(** * The joystick input subsystem of clubmate-snake ([input.c])

    A shallow embedding of [input.c]: the device table [joysticks], the
    counter [num_joysticks], the two udev handles, and every function of
    the file, followed by the properties of the registry, of the event
    decoder and of the key history. *)

From Stdlib Require Import ZArith Lia.
From stdpp Require Import base decidable option list strings.
From Equations Require Import Equations.

(** ** Constants of [matelight.h]

    [matelight.h] gives [MAX_JOYSTICKS], [KEY_HISTORY_SIZE], the
    [KEYPAD_*] key masks and [struct joystick].  The constants are
    parameters of the development; [DEVNODE_SIZE] is
    [sizeof(joystick->devnode)]. *)

Class matelight_h := {
  MAX_JOYSTICKS : nat;
  KEY_HISTORY_SIZE : nat;
  DEVNODE_SIZE : nat;
  KEYPAD_NONE : Z;
  KEYPAD_UP : Z;
  KEYPAD_DOWN : Z;
  KEYPAD_LEFT : Z;
  KEYPAD_RIGHT : Z;
  KEYPAD_A : Z;
  KEYPAD_B : Z;
  KEYPAD_SELECT : Z;
  KEYPAD_START : Z
}.

(** Constants of the system headers ([errno.h], [linux/joystick.h]). *)

Definition EBADF : Z := 9.
Definition ENOMEM : Z := 12.
Definition EINVAL : Z := 22.
Definition JS_EVENT_BUTTON : Z := 1.
Definition JS_EVENT_AXIS : Z := 2.
Definition JS_EVENT_INIT : Z := 128.

(** ** Data *)

(** [struct joystick], with the fields [input.c] uses.  [fd], [player],
    [key_state], [last_key_idx] and the history entries are C integers,
    here plain [Z]: the only arithmetic [input.c] does on them is
    [player++] and [cnt++], and both stay within [num_joysticks + 1]
    ([get_available_player_range], [num_joysticks_bounded]). *)

Record joystick := Joystick {
  fd : Z;
  devnode : string;
  dev : Z;
  axes : Z;
  buttons : Z;
  name : string;
  player : Z;
  key_state : Z;
  last_key_idx : Z;
  last_key_val : bool;
  key_history : list Z
}.

(** [struct js_event] (the timestamp is never read). *)

Record js_event := JsEvent {
  value : Z;
  type : Z;
  number : Z
}.

(** The answer of a system call: an error code left in [errno], or a
    value. *)

Inductive sys_reply (A : Type) :=
| SysErr (e : Z)
| SysOk (v : A).
Arguments SysErr {A} e.
Arguments SysOk {A} v.

(** What the kernel answers for one device node during [open_joystick]. *)

Record device_reply := DeviceReply {
  r_open : sys_reply Z;
  r_getfl : sys_reply Z;
  r_setfl : sys_reply unit;
  r_version : sys_reply Z;
  r_axes : sys_reply Z;
  r_buttons : sys_reply Z;
  r_name : sys_reply string
}.

(** A [struct udev_device] as [input.c] observes it: its device node,
    its [ID_INPUT_JOYSTICK] property, its action, and what [stat] and the
    kernel answer for the node. *)

Record udev_device := UdevDevice {
  ud_devnode : option string;
  ud_joystick : option string;
  ud_action : option string;
  ud_stat : sys_reply Z;
  ud_reply : device_reply
}.

(** The process state: the four static variables of [input.c], [errno],
    the descriptors the process holds open and the udev objects it holds
    a reference to. *)

Record world := World {
  joysticks : list joystick;
  num_joysticks : nat;
  udev_ctx : option Z;
  udev_monitor : option Z;
  errno : Z;
  open_fds : list Z;
  udev_refs : list Z
}.

(** A call either returns, or the process ends ([exit]), or the call
    writes past the end of [joysticks], after which C defines nothing. *)

Inductive abort :=
| ProcessExit
| OutOfBoundsWrite.

Inductive result (A : Type) :=
| Done (a : A) (w : world)
| Abort (r : abort).
Arguments Done {A} a w.
Arguments Abort {A} r.

Definition bind {A B : Type} (m : result A) (k : A → world → result B) : result B :=
  match m with
  | Done a w => k a w
  | Abort r => Abort r
  end.

Section input_c.
Context `{matelight_h}.

(** The all-zero record of [static struct joystick joysticks[...] = { 0 }]. *)

Definition zero_joystick : joystick :=
  {| fd := 0; devnode := EmptyString; dev := 0; axes := 0; buttons := 0;
     name := EmptyString;
     player := 0; key_state := 0; last_key_idx := 0; last_key_val := false;
     key_history := replicate KEY_HISTORY_SIZE 0%Z |}.

#[export] Instance joystick_inhabited : Inhabited joystick := populate zero_joystick.

Definition initial_world : world :=
  {| joysticks := replicate MAX_JOYSTICKS zero_joystick;
     num_joysticks := 0;
     udev_ctx := None;
     udev_monitor := None;
     errno := 0;
     open_fds := [];
     udev_refs := [] |}.

(** *** Field updates *)

Definition set_joysticks (js : list joystick) (w : world) : world :=
  {| joysticks := js; num_joysticks := num_joysticks w; udev_ctx := udev_ctx w;
     udev_monitor := udev_monitor w; errno := errno w; open_fds := open_fds w;
     udev_refs := udev_refs w |}.

Definition set_num_joysticks (n : nat) (w : world) : world :=
  {| joysticks := joysticks w; num_joysticks := n; udev_ctx := udev_ctx w;
     udev_monitor := udev_monitor w; errno := errno w; open_fds := open_fds w;
     udev_refs := udev_refs w |}.

Definition set_udev_ctx (c : option Z) (w : world) : world :=
  {| joysticks := joysticks w; num_joysticks := num_joysticks w; udev_ctx := c;
     udev_monitor := udev_monitor w; errno := errno w; open_fds := open_fds w;
     udev_refs := udev_refs w |}.

Definition set_udev_monitor (m : option Z) (w : world) : world :=
  {| joysticks := joysticks w; num_joysticks := num_joysticks w; udev_ctx := udev_ctx w;
     udev_monitor := m; errno := errno w; open_fds := open_fds w;
     udev_refs := udev_refs w |}.

Definition set_errno (e : Z) (w : world) : world :=
  {| joysticks := joysticks w; num_joysticks := num_joysticks w; udev_ctx := udev_ctx w;
     udev_monitor := udev_monitor w; errno := e; open_fds := open_fds w;
     udev_refs := udev_refs w |}.

Definition set_open_fds (l : list Z) (w : world) : world :=
  {| joysticks := joysticks w; num_joysticks := num_joysticks w; udev_ctx := udev_ctx w;
     udev_monitor := udev_monitor w; errno := errno w; open_fds := l;
     udev_refs := udev_refs w |}.

Definition set_udev_refs (l : list Z) (w : world) : world :=
  {| joysticks := joysticks w; num_joysticks := num_joysticks w; udev_ctx := udev_ctx w;
     udev_monitor := udev_monitor w; errno := errno w; open_fds := open_fds w;
     udev_refs := l |}.

Definition set_fd (v : Z) (j : joystick) : joystick :=
  {| fd := v; devnode := devnode j; dev := dev j; axes := axes j;
     buttons := buttons j; name := name j; player := player j;
     key_state := key_state j; last_key_idx := last_key_idx j;
     last_key_val := last_key_val j; key_history := key_history j |}.
(** X21.  Merging into a database whose sqlite_sequence has no row for
    session_history (no history row was ever stored) cannot complete: the
    SELECT of the counter gives no row, [select_single] returns an empty
    dict, and [session_history_seq['seq']] raises KeyError.  At that point
    the temporary table is already committed, with one row for each
    history row of the source; it is left behind, no table was imported,
    and the source stays attached. *)
Theorem merge_import_without_counter (path : string) (src : database)
  (st : table) (w : world) :
  quiet w ->
  connect_fault (env w) path = None ->
  lookup path (db_files (env w)) = Some src ->
  find_table "session_history" src = Some st ->
  mem "id" (t_cols st) = true ->
  lookup "session_history" (sequence (disk w)) = None ->
  find_table "temp" (disk w) = None ->
  exists w' tmp,
    import_tautulli_db (Some path) (Some "merge") false w
    = (Raise (KeyError "seq"), w') /\
    find_table "temp" (disk w') = Some tmp /\
    List.length (t_rows tmp) = List.length (t_rows st) /\
    (forall t, t <> "temp" -> find_table t (disk w') = find_table t (disk w)) /\
    attached (conn w') = Some src.
Proof.
  intros Hq Hconn Hfile Hst Hid Hseq Htemp.
  unfold import_tautulli_db.
  assert (Hval : validate_database (Some path) w = (Ret "success", w)).
  { unfold validate_database, try_except, bind, open_database. now rewrite Hconn. }
  rewrite (bind_ret_eq _ _ _ _ _ _ _ Hval).
  change (negb (String.eqb "success" "success")) with false. cbv iota.
  change (negb (mem "merge" ["merge"; "overwrite"])) with false. cbv iota.
  rewrite (bind_ret_eq _ _ _ _ _ _ _ (eq_refl : ret true w = (Ret true, w))).
  cbn [negb].
  erewrite bind_ret_eq by reflexivity.
  set (w0 := snd (log LInfo "Importing Tautulli database" w)).
  rewrite (bind_ret_eq _ _ _ _ _ _ _ (MonitorDatabase_quiet w0 Hq)).
  rewrite (bind_ret_eq _ _ _ _ _ _ _
             (conn_execute_quiet SBeginImmediate (opened w0) _ _ Hq eq_refl)).
  set (w1 := set_conn _ (sent SBeginImmediate (opened w0))).
  assert (E2 : engine (env w1) (SAttach path) (conn w1)
               = inr ([], mkConn (disk w) true (Some src) 0)).
  { accepted. cbn [attached conn w1 set_conn]. cbn. now rewrite Hfile. }
  rewrite (bind_ret_eq _ _ _ _ _ _ _ (conn_execute_quiet (SAttach path) w1 _ _ Hq E2)).
  set (w2 := set_conn _ (sent (SAttach path) w1)).
  assert (E3 : engine (env w2) (SSelectSeq "session_history") (conn w2)
               = inr ([], conn w2)).
  { accepted. cbn [work conn w2 set_conn]. now rewrite Hseq. }
  rewrite (bind_ret_eq _ _ _ _ _ _ _
             (select_single_quiet (SSelectSeq "session_history") w2 _ _ Hq E3)).
  set (w3 := commit (set_conn _ (sent (SSelectSeq "session_history") w2))).
  change (String.eqb "merge" "merge") with true. cbv iota.
  unfold bind at 1.
  erewrite bind_ret_eq by reflexivity.
  set (w4 := snd (log LInfo
                 "Creating temporary database table to re-index grouped session history."
                 w3)).
  assert (E5 : engine (env w4) SCreateTemp (conn w4)
               = inr ([], ddl (conn w4) (put_table "temp" temp_table (disk w)))).
  { accepted. change (work (conn w4)) with (disk w). now rewrite Htemp. }
  rewrite (bind_ret_eq _ _ _ _ _ _ _ (action_quiet SCreateTemp w4 _ _ Hq E5)).
  set (w5 := commit (set_conn _ (sent SCreateTemp w4))).
  destruct (insert_old_ids (map (get "id") (t_rows st)) temp_table
              (seq_of "temp" (put_table "temp" temp_table (disk w))) 0
              eq_refl eq_refl eq_refl eq_refl) as [rows [Hins Hlen]].
  rewrite map_map in Hins. rewrite length_map in Hins, Hlen. cbn [Nat.add] in Hins.
  assert (E6 : engine (env w5) SInsertTempOldIds (conn w5)
               = inr ([], dml (conn w5)
                            (put_table "temp" (with_rows temp_table rows)
                                       (put_table "temp" temp_table (disk w)))
                            (List.length (t_rows st)))).
  { accepted. change (attached (conn w5)) with (Some src).
    change (work (conn w5)) with (put_table "temp" temp_table (disk w)).
    cbv iota. rewrite Hst, find_table_put_same, Hid. cbn [negb].
    match goal with |- match ?x with _ => _ end = _ =>
      replace x with (@inr exn _ (with_rows temp_table (t_rows temp_table ++ rows),
                                  seq_of "temp" (put_table "temp" temp_table (disk w)),
                                  List.length (t_rows st)))
        by (symmetry; exact Hins) end.
    reflexivity. }
  rewrite (bind_ret_eq _ _ _ _ _ _ _ (action_quiet SInsertTempOldIds w5 _ _ Hq E6)).
  set (w6 := commit (set_conn _ (sent SInsertTempOldIds w5))).
  exists w6, (with_rows temp_table rows).
  split; [reflexivity|].
  split; [apply find_table_put_same|].
  split; [exact Hlen|].
  split; [|reflexivity].
  intros t Ht. cbn [disk w6 commit set_conn conn work dml].
  now rewrite !find_table_put_other.
Qed.

Lemma merge_import_without_counter_witness :
  exists w' tmp,
    import_tautulli_db (Some "import.db") (Some "merge") false fresh_world
    = (Raise (KeyError "seq"), w') /\
    find_table "temp" (disk w') = Some tmp /\
    List.length (t_rows tmp) = 2 /\
    rows_of "session_history" (disk w') = [].
Proof.
  destruct (merge_import_without_counter "import.db" source
              (history [history_row 1 1 400; history_row 2 1 500]) fresh_world)
    as [w' [tmp [Hrun [Ht [Hlen [Hother _]]]]]].
  - intros n. reflexivity.
  - reflexivity.
  - reflexivity.
  - reflexivity.
  - reflexivity.
  - reflexivity.
  - reflexivity.
  - exists w', tmp. split; [exact Hrun|]. split; [exact Ht|]. split; [exact Hlen|].
    unfold rows_of. rewrite (Hother "session_history"); [reflexivity | discriminate].
Defined.

(** ** Overwrite: what is left alone *)

Lemma lookup_none_not_in (A : Type) (k : string) (l : list (string * A)) :
  lookup k l = None -> ~ In k (map fst l).
Proof.
  intros H Hin. apply in_map_iff in Hin. destruct Hin as [[k' v] [Hk Hin]].
  cbn in Hk. subst k'. destruct (In_lookup _ _ _ _ Hin) as [v' Hv]. congruence.
Qed.

(** The loop of the import, in overwrite mode, touches only the tables it
    is given, and never 'sessions'. *)
Lemma import_tables_overwrite_others (src : database) (names : list string) :
  forall w shc tc,
    ready src w ->
    (forall n, In n names ->
               like_sqlite_ n = false /\ exists st, find_table n src = Some st) ->
    same_schema (work (conn w)) src ->
    exists w' res,
      import_tables "overwrite" (map (fun n => [("name", VText n)]) names) shc tc w
      = (Ret res, w') /\
      ready src w' /\
      forall m, ~ In m names \/ m = "sessions" ->
                find_table m (work (conn w')) = find_table m (work (conn w)).
Proof.
  induction names as [|n names IH]; intros w shc tc Hready Hnames Hschema.
  - exists w, (shc, tc). split; [reflexivity|]. split; [exact Hready|]. reflexivity.
  - destruct (String.eqb_spec n "sessions") as [->|Hn].
    + destruct (IH w shc tc Hready) as [w' [res [Hrun [Hr Hres]]]].
      { intros m Hm. apply Hnames. now right. }
      { exact Hschema. }
      exists w', res. cbn [map import_tables].
      rewrite (bind_ret_eq _ _ _ _ _ _ _
                 (eq_refl : getitem "name" [("name", VText "sessions")] w
                            = (Ret (VText "sessions"), w))).
      cbn [text_of]. change (String.eqb "sessions" "sessions") with true. cbv iota.
      split; [exact Hrun|]. split; [exact Hr|].
      intros m [Hm|Hm]; apply Hres; [left | now right].
      intros Hin. apply Hm. now right.
    + destruct (Hnames n (or_introl eq_refl)) as [Hlike [st Hst]].
      destruct (Hschema n st Hst Hlike Hn) as [dt [Hdt Hfits]].
      destruct (import_one_table src w n (map (fun n => [("name", VText n)]) names)
                  shc tc dt st Hready Hst Hdt Hfits Hn)
        as [w2 [Hstep [Hready2 [Htables _]]]].
      assert (Hfind : forall m,
                 find_table m (work (conn w2))
                 = if String.eqb m n then Some (with_rows dt (imported st))
                   else find_table m (work (conn w))).
      { intros m. unfold find_table. rewrite Htables.
        destruct (String.eqb_spec m n) as [->|Hm].
        - apply lookup_assoc_set_eq.
        - now apply lookup_assoc_set_neq. }
      destruct (IH w2 shc (assoc_set n (import_columns_of st) tc) Hready2)
        as [w' [res [Hrun [Hr Hres]]]].
      { intros m Hm. apply Hnames. now right. }
      { intros m st' Hst' Hl Hm. rewrite Hfind.
        destruct (String.eqb_spec m n) as [->|Hmn].
        - exists (with_rows dt (imported st)). split; [reflexivity|].
          assert (st' = st) by congruence. subst st'.
          now apply fits_with_rows.
        - now apply Hschema. }
      exists w', res. cbn [map]. rewrite Hstep.
      split; [exact Hrun|]. split; [exact Hr|].
      intros m Hm.
      assert (Hmn : m <> n).
      { destruct Hm as [Hm| ->]; [|congruence]. intros ->. apply Hm. now left. }
      rewrite Hres.
      * rewrite Hfind. now destruct (String.eqb_spec m n).
      * destruct Hm as [Hm|Hm]; [left | now right]. intros Hin. apply Hm. now right.
Qed.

------------------------------------------------

Copy every line from the records above that contains the word "call".

_EXPECTED ANSWER_.
(** The answer of a system call: an error code left in [errno], or a
(** A call either returns, or the process ends ([exit]), or the call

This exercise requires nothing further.